Sex is (most unfortunately) all too often heralded in popular culture as one’s initiation into manhood, but facial hair is a much more striking sign. A beard or moustache is such a strong signifier of maleness that little else can contradict it. I enjoy the parody and glamour of drag king make up, or eyelash glue does do the trick (so to speak), but a lack of facial hair combined with a moderate height of 5”5′ means my gender is read as that of a boy, not a man.
I grew up from a generally accepted tomboy into a much less accepted tranny boi, but will I want to be a boy forever?

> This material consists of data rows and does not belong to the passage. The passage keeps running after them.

(** ** Quantities round trip *)

Lemma parse_f64_to_string n : 0 ≤ n < 2 ^ 53 → parse_f64 (to_string n) = Some (f64_of_Z n).
Proof.
  intros Hn. destruct (to_string_spec n) as (c & ds & Heq & Hd & Hv); [lia|]. rewrite Heq.
  assert (is_ascii_digit c = true) as Hc by by apply Forall_cons in Hd as [? _].
  unfold parse_f64.
  assert ((c =? 45) = false ∧ (c =? 43) = false) as [-> ->].
  { unfold is_ascii_digit in Hc. rewrite andb_true_iff, !Z.leb_le in Hc. lia. }
  assert (span is_ascii_digit (c :: ds) = (c :: ds, [])) as ->
    by (rewrite <- (app_nil_r (c :: ds)) at 1; by rewrite span_app).
  cbn [mbind option_bind]. rewrite bool_decide_eq_true_2, app_nil_r, bool_decide_eq_false_2 by done. cbn [andb negb length].
  f_equal. rewrite <- f64_of_decimal_exact by done. f_equal.
  transitivity (fold_left (λ v c, v * 10 + (c - 48)) (c :: ds) 0); [|by rewrite Hv].
  generalize 0. generalize (c :: ds). induction l as [|x l IH]; intros a; [done|]. cbn. apply IH.
Qed.

Lemma alphabetic_not_whitespace c : is_ascii_alphabetic c = true → is_whitespace c = false.
Proof.
  unfold is_ascii_alphabetic, is_ascii_lowercase, is_ascii_uppercase.
  rewrite orb_true_iff, !andb_true_iff, !Z.leb_le. intros. apply printable_not_whitespace. lia.
Qed.

Lemma to_string_plain n : 0 ≤ n → Forall (λ c, is_whitespace c = false) (to_string n).
Proof. intros Hn. apply Forall_forall. intros c Hc%to_string_digit; [|done]. apply printable_not_whitespace. lia. Qed.

Lemma split_scalar_text kind n u :
  0 ≤ n < 2 ^ 53 → u ≠ [] → Forall (λ c, is_ascii_alphabetic c = true) u →
  split_scalar (to_string n ++ u) kind = Ok (f64_of_Z n, u).
Proof.
  intros Hn Hu Hal.
  assert (Forall (λ c, is_whitespace c = false) u) as Huw.
  { eapply Forall_impl; [exact Hal|]. apply alphabetic_not_whitespace. }
  assert (trim (to_string n ++ u) = to_string n ++ u) as Ht.
  { apply trim_id, Forall_app_2; [apply to_string_plain; lia|done]. }
  unfold split_scalar. rewrite Ht, bool_decide_eq_false_2 by (by intros [_ ?]%app_nil).
  rewrite span_app; [|apply Forall_forall; intros c Hc%to_string_digit; [|lia]|].
  - rewrite trim_id by (apply to_string_plain; lia).
    rewrite bool_decide_eq_false_2 by (apply to_string_nonempty; lia).
    rewrite parse_f64_to_string by done. bind_simpl.
    assert (SFltb (f64_of_Z n) (S754_zero false) = false) as ->.
    { destruct n as [|p|p]; [done| |lia]. by rewrite f64_of_pos by lia. }
    by rewrite trim_id.
  - apply negb_true_iff, digit_not_alphabetic. unfold is_ascii_digit. apply andb_true_iff. rewrite !Z.leb_le. lia.
  - destruct u as [|x u]; [done|]. apply Forall_cons in Hal as [-> _]. done.
Qed.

T is often regaled as the journey into manhood for the transguy, for precisely these reasons. Sometimes I long for the relief of passing. Although, of course, it comes with its own pains.

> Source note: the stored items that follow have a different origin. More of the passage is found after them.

(* ===== verification/AuditLog.v ===== *)
(** * Audit events

    Model of [crates/skimasque/src/audit.rs]: the record of a policy decision and
    the timestamp it carries.  The sinks write events out and are not modelled;
    a log is the list of events recorded. *)

From S2P Require Import Prelude RustStr RustNet PolicyDest PolicyUnits PolicyModel PolicyEval.

(** ** Timestamps *)

(** [{n:0width}]. *)
Definition padded (width : nat) (n : Z) : str :=
  let digits := to_string n in repeat 48 (width - length digits) ++ digits.

(** Year, month and day of a day counted from the epoch.  The quotients are those
    of Rust, truncated; every operand here is non-negative except possibly [z]. *)
Definition civil (days : Z) : Z * Z * Z :=
  let z := days + 719468 in
  let era := Z.quot (if 0 <=? z then z else z - 146096) 146097 in
  let doe := z - era * 146097 in
  let yoe := Z.quot (doe - Z.quot doe 1460 + Z.quot doe 36524 - Z.quot doe 146096) 365 in
  let doy := doe - (365 * yoe + Z.quot yoe 4 - Z.quot yoe 100) in
  let mp := Z.quot (5 * doy + 2) 153 in
  let day := doy - Z.quot (153 * mp + 2) 5 + 1 in
  let month := if mp <? 10 then mp + 3 else mp - 9 in
  let year := yoe + era * 400 + (if month <=? 2 then 1 else 0) in
  (year, month, day).

(** A [SystemTime], in nanoseconds since the epoch. *)
Definition rfc3339 (time : Z) : str :=
  let since_epoch := Z.max time 0 in
  let secs := since_epoch / 10 ^ 9 in
  let millis := since_epoch mod 10 ^ 9 / 10 ^ 6 in
  let day_secs := secs mod 86400 in
  let '(year, month, day) := civil (secs / 86400) in
  padded 4 year ++ "-" ++ padded 2 month ++ "-" ++ padded 2 day ++ "T" ++
  padded 2 (day_secs / 3600) ++ ":" ++ padded 2 (day_secs mod 3600 / 60) ++ ":" ++
  padded 2 (day_secs mod 60) ++ "." ++ padded 3 millis ++ "Z".

(** ** Events *)

Record AuditEvent : Type := mkEvent {
  timestamp : str;
  e_decision : str;
  e_protocol : str;
  e_application : str;
  e_destination : str;
  e_client : str;
  e_identity : WorkloadIdentity;
  e_policy : option str;
  e_rule : option str;
  e_reason : option str;
  e_suggested_rule : option str;
  e_requested_policy : option str;
  e_org_id : option str;
}.

Definition from_decision (now : Z) (d : Decision) (protocol app dest client : str)
    (i : WorkloadIdentity) : AuditEvent :=
  match d with
  | Allows a =>
      mkEvent (rfc3339 now) "allow" protocol app dest client i (Some (a_policy a)) (Some (a_rule a))
        None None None None
  | Denies d =>
      mkEvent (rfc3339 now) "deny" protocol app dest client i (d_policy d) None
        (Some (summary (reason d))) (Some (suggested d)) None None
  end.

(** ** The proleptic Gregorian calendar *)

Definition leap (y : Z) : bool := (y mod 4 =? 0) && (negb (y mod 100 =? 0) || (y mod 400 =? 0)).
Definition month_days (leap_year : bool) (m : Z) : Z :=
  nth (Z.to_nat (m - 1)) [31; if leap_year then 29 else 28; 31; 30; 31; 30; 31; 31; 30; 31; 30; 31] 0.
(** Days of the year before month [m]. *)
Definition days_before (leap_year : bool) (m : Z) : Z :=
  fold_right Z.add 0 (map (month_days leap_year) (map Z.of_nat (seq 1 (Z.to_nat (m - 1))))).

(** Days from the epoch to the first of January of year [y]. *)
Definition year_start (y : Z) : Z :=
  365 * (y - 1970) + ((y - 1) / 4 - (y - 1) / 100 + (y - 1) / 400) - 477.

Definition is_date (days y m d : Z) : bool :=
  (1 <=? m) && (m <=? 12) && (1 <=? d) && (d <=? month_days (leap y) m) &&
  (year_start y + days_before (leap y) m + d - 1 =? days).

(** The specification counts the days of a year and starts at the epoch. *)
Lemma year_start_next y : year_start (y + 1) = year_start y + (if leap y then 366 else 365).
Proof.
  unfold year_start, leap. replace (y + 1 - 1) with y by lia.
  destruct (Z.eqb_spec (y mod 4) 0), (Z.eqb_spec (y mod 100) 0), (Z.eqb_spec (y mod 400) 0); cbn; dm_lia.
Qed.

Lemma year_start_epoch : year_start 1970 = 0.
Proof. reflexivity. Qed.

(** The first of March, where the algorithm starts its years. *)
Definition march_start (y : Z) : Z := 365 * y + y / 4 - y / 100 + y / 400 - 719468.

Lemma march_start_year y : march_start y = year_start y + (if leap y then 60 else 59).
Proof.
  unfold march_start, year_start, leap.
  destruct (Z.eqb_spec (y mod 4) 0), (Z.eqb_spec (y mod 100) 0), (Z.eqb_spec (y mod 400) 0); cbn; dm_lia.
Qed.

Lemma march_start_next y : year_start (y + 1) = march_start y + 306.
Proof. rewrite march_start_year, year_start_next. destruct (leap y); lia. Qed.

(** The year of an era a day falls in. *)
Lemma year_of_era doe :
  0 ≤ doe < 146097 →
  let yoe := (doe - doe / 1460 + doe / 36524 - doe / 146096) / 365 in
  0 ≤ yoe < 400 ∧ 365 * yoe + yoe / 4 - yoe / 100 ≤ doe ≤ 365 * yoe + yoe / 4 - yoe / 100 + 365 ∧
  (doe = 365 * yoe + yoe / 4 - yoe / 100 + 365 → leap (yoe + 1) = true).
Proof.
  intros Hd yoe. unfold leap. rewrite andb_true_iff, orb_true_iff, negb_true_iff, !Z.eqb_eq, Z.eqb_neq.
  assert (0 ≤ doe / 146096 ≤ 1) as Hc by dm_lia.
  assert (doe / 36524 = 0 ∨ doe / 36524 = 1 ∨ doe / 36524 = 2 ∨ doe / 36524 = 3 ∨ doe / 36524 = 4)
    as Hcase by dm_lia.
  subst yoe. destruct Hcase as [H|[H|[H|[H|H]]]]; rewrite H in *; dm_lia.
Qed.

Lemma leap_era y k : leap (y + k * 400) = leap y.
Proof.
  unfold leap. replace (y + k * 400) with (y + (k * 100) * 4) at 1 by lia. rewrite Z_mod_plus_full.
  replace (y + k * 400) with (y + (k * 4) * 100) at 1 by lia. by rewrite !Z_mod_plus_full.
Qed.

Lemma march_start_era y k : 0 ≤ y < 400 →
  march_start (y + k * 400) = 365 * y + y / 4 - y / 100 + k * 146097 - 719468.
Proof.
  intros Hy. unfold march_start.
  replace (y + k * 400) with (y + (k * 100) * 4) at 2 by lia.
  replace (y + k * 400) with (y + (k * 4) * 100) at 2 by lia.
  rewrite !Z_div_plus_full by lia. rewrite (Z.div_small y 400) by lia. lia.
Qed.

(** The month and day of a day counted from the first of March. *)
Lemma month_of_year y doy :
  0 ≤ doy ≤ 365 → (doy = 365 → leap (y + 1) = true) →
  let mp := (5 * doy + 2) / 153 in
  let m := if mp <? 10 then mp + 3 else mp - 9 in
  is_date (march_start y + doy) (y + (if m <=? 2 then 1 else 0)) m (doy - (153 * mp + 2) / 5 + 1) = true.
Proof.
  intros Hd Hl mp m. assert (0 ≤ mp ≤ 11) as Hmp by (subst mp; dm_lia).
  assert (153 * mp ≤ 5 * doy + 2 < 153 * mp + 153) as Hr by (subst mp; dm_lia). clearbody mp. subst m.
  unfold is_date. rewrite !andb_true_iff, !Z.leb_le, Z.eqb_eq.
  assert (mp = 0 ∨ mp = 1 ∨ mp = 2 ∨ mp = 3 ∨ mp = 4 ∨ mp = 5 ∨ mp = 6 ∨ mp = 7 ∨ mp = 8 ∨ mp = 9 ∨
    mp = 10 ∨ mp = 11) as Hcase by lia.
  repeat destruct Hcase as [->|Hcase]; try subst mp;
    match goal with |- context [if ?k <? 10 then ?a else ?b] =>
      let v := eval vm_compute in (if k <? 10 then a else b) in
      change (if k <? 10 then a else b) with v end;
    match goal with |- context [if ?k <=? 2 then 1 else 0] =>
      let v := eval vm_compute in (if k <=? 2 then 1 else 0) in
      change (if k <=? 2 then 1 else 0) with v end;
    match goal with |- context [(153 * ?k + 2) / 5] =>
      let v := eval vm_compute in ((153 * k + 2) / 5) in change ((153 * k + 2) / 5) with v end;
    rewrite ?Z.add_0_r, ?march_start_next; try rewrite (march_start_year y);
    match goal with |- context [month_days (leap ?x) _] => destruct (leap x) eqn:? end;
    repeat match goal with
    | |- context [month_days ?b ?m] =>
        let v := eval vm_compute in (month_days b m) in change (month_days b m) with v
    | |- context [days_before ?b ?m] =>
        let v := eval vm_compute in (days_before b m) in change (days_before b m) with v
    end; lia.
Qed.

(** ** Correctness *)

(** The hand-rolled calendar is right: for every day from the epoch on (and
    back to the year zero), the year, month and day of an audit timestamp are a
    valid proleptic Gregorian date, and the date that many days from 1 January
    1970. *)
Theorem civil_correct (days : Z) :
  -719468 ≤ days → let '(y, m, d) := civil days in is_date days y m d = true.
Proof.
  intros Hd. unfold civil. rewrite (proj2 (Z.leb_le 0 _)) by lia.
  rewrite (Z.quot_div_nonneg (days + 719468)) by lia.
  set (era := (days + 719468) / 146097). set (doe := days + 719468 - era * 146097).
  assert (0 ≤ doe < 146097) as Hdoe by (subst doe era; dm_lia).
  rewrite !(Z.quot_div_nonneg doe) by lia.
  destruct (year_of_era doe Hdoe) as (Hy & Hr & Hleap). cbv zeta in *.
  rewrite (Z.quot_div_nonneg (doe - doe / 1460 + doe / 36524 - doe / 146096)) by dm_lia.
  set (yoe := (doe - doe / 1460 + doe / 36524 - doe / 146096) / 365) in *.
  rewrite !(Z.quot_div_nonneg yoe) by lia.
  set (doy := doe - (365 * yoe + yoe / 4 - yoe / 100)) in *.
  assert (0 ≤ doy ≤ 365) as Hdoy by (subst doy; lia).
  rewrite (Z.quot_div_nonneg (5 * doy + 2)) by lia.
  rewrite (Z.quot_div_nonneg (153 * ((5 * doy + 2) / 153) + 2)) by dm_lia.
  pose proof (month_of_year (yoe + era * 400) doy Hdoy) as Hm. cbv zeta in Hm.
  rewrite march_start_era in Hm by done.
  replace (365 * yoe + yoe / 4 - yoe / 100 + era * 146097 - 719468 + doy) with days in Hm
    by (subst doy doe; lia).
  apply Hm. intros H365. replace (yoe + era * 400 + 1) with (yoe + 1 + era * 400) by lia.
  rewrite leap_era. apply Hleap. subst doy. lia.
Qed.

Lemma civil_correct_witness : civil 20703 = (2026, 9, 7) ∧ is_date 20703 2026 9 7 = true.
Proof. split; [by vm_compute|]. apply (civil_correct 20703). lia. Defined.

Physically it is not yet possible to trans ftm in the way it is mtf. And it is prohibitively expensive. This reflects the still misogynistic nature of trans surgery, which privileges the male body and creates it as ‘unimitatable’, while it treats the female body as easily (re)constructed, yet for the most part ‘untreatable’.
When someone ‘misreads’ me, I usually turn away in the hope they won’t reconsider as it is in the so-called ‘realisation’ that violence manifests. Or mockery. Or cruelty. The liveability of a genderqueer life is always in question. It can be straining, stressful, frustrating, and sometimes, well, terrifying. As well as daring, fun, fabulous, subversive and socially treacherous.
Hard muscles. A flat chest. Bulging pants. These are things I dream of. But what would it mean for my maleness, my manhood, to be sculptured by surgeons? Kate Bornstein argues that to move from F to M or M to F doesn’t reinforce a binary concept of gender, but rather creates transformation itself as the meaning of gender. Here she carries the legacy of Simone de Beauvoir, that one is not born a woman but becomes one: gender is the act of becoming. And I agree. But the fact remains that the maleness of my body would be crafted and re-created according to standards of gendered beauty that I, theoretically, disapprove of and have for so long openly rejected. This is troubling.
As I have said often to my fellows on the subject of embracing male privileges: one always has the choice about what kind of man one becomes.
Right now my masculinity doesn’t necessitate surgical intervention. But when I gaze at the flat, hard pecs of a guy at the gym, when I watch beads of sweat gather on his chest hair, his grimaced jaw shadowed with stubble – I wonder if I will hold out forever.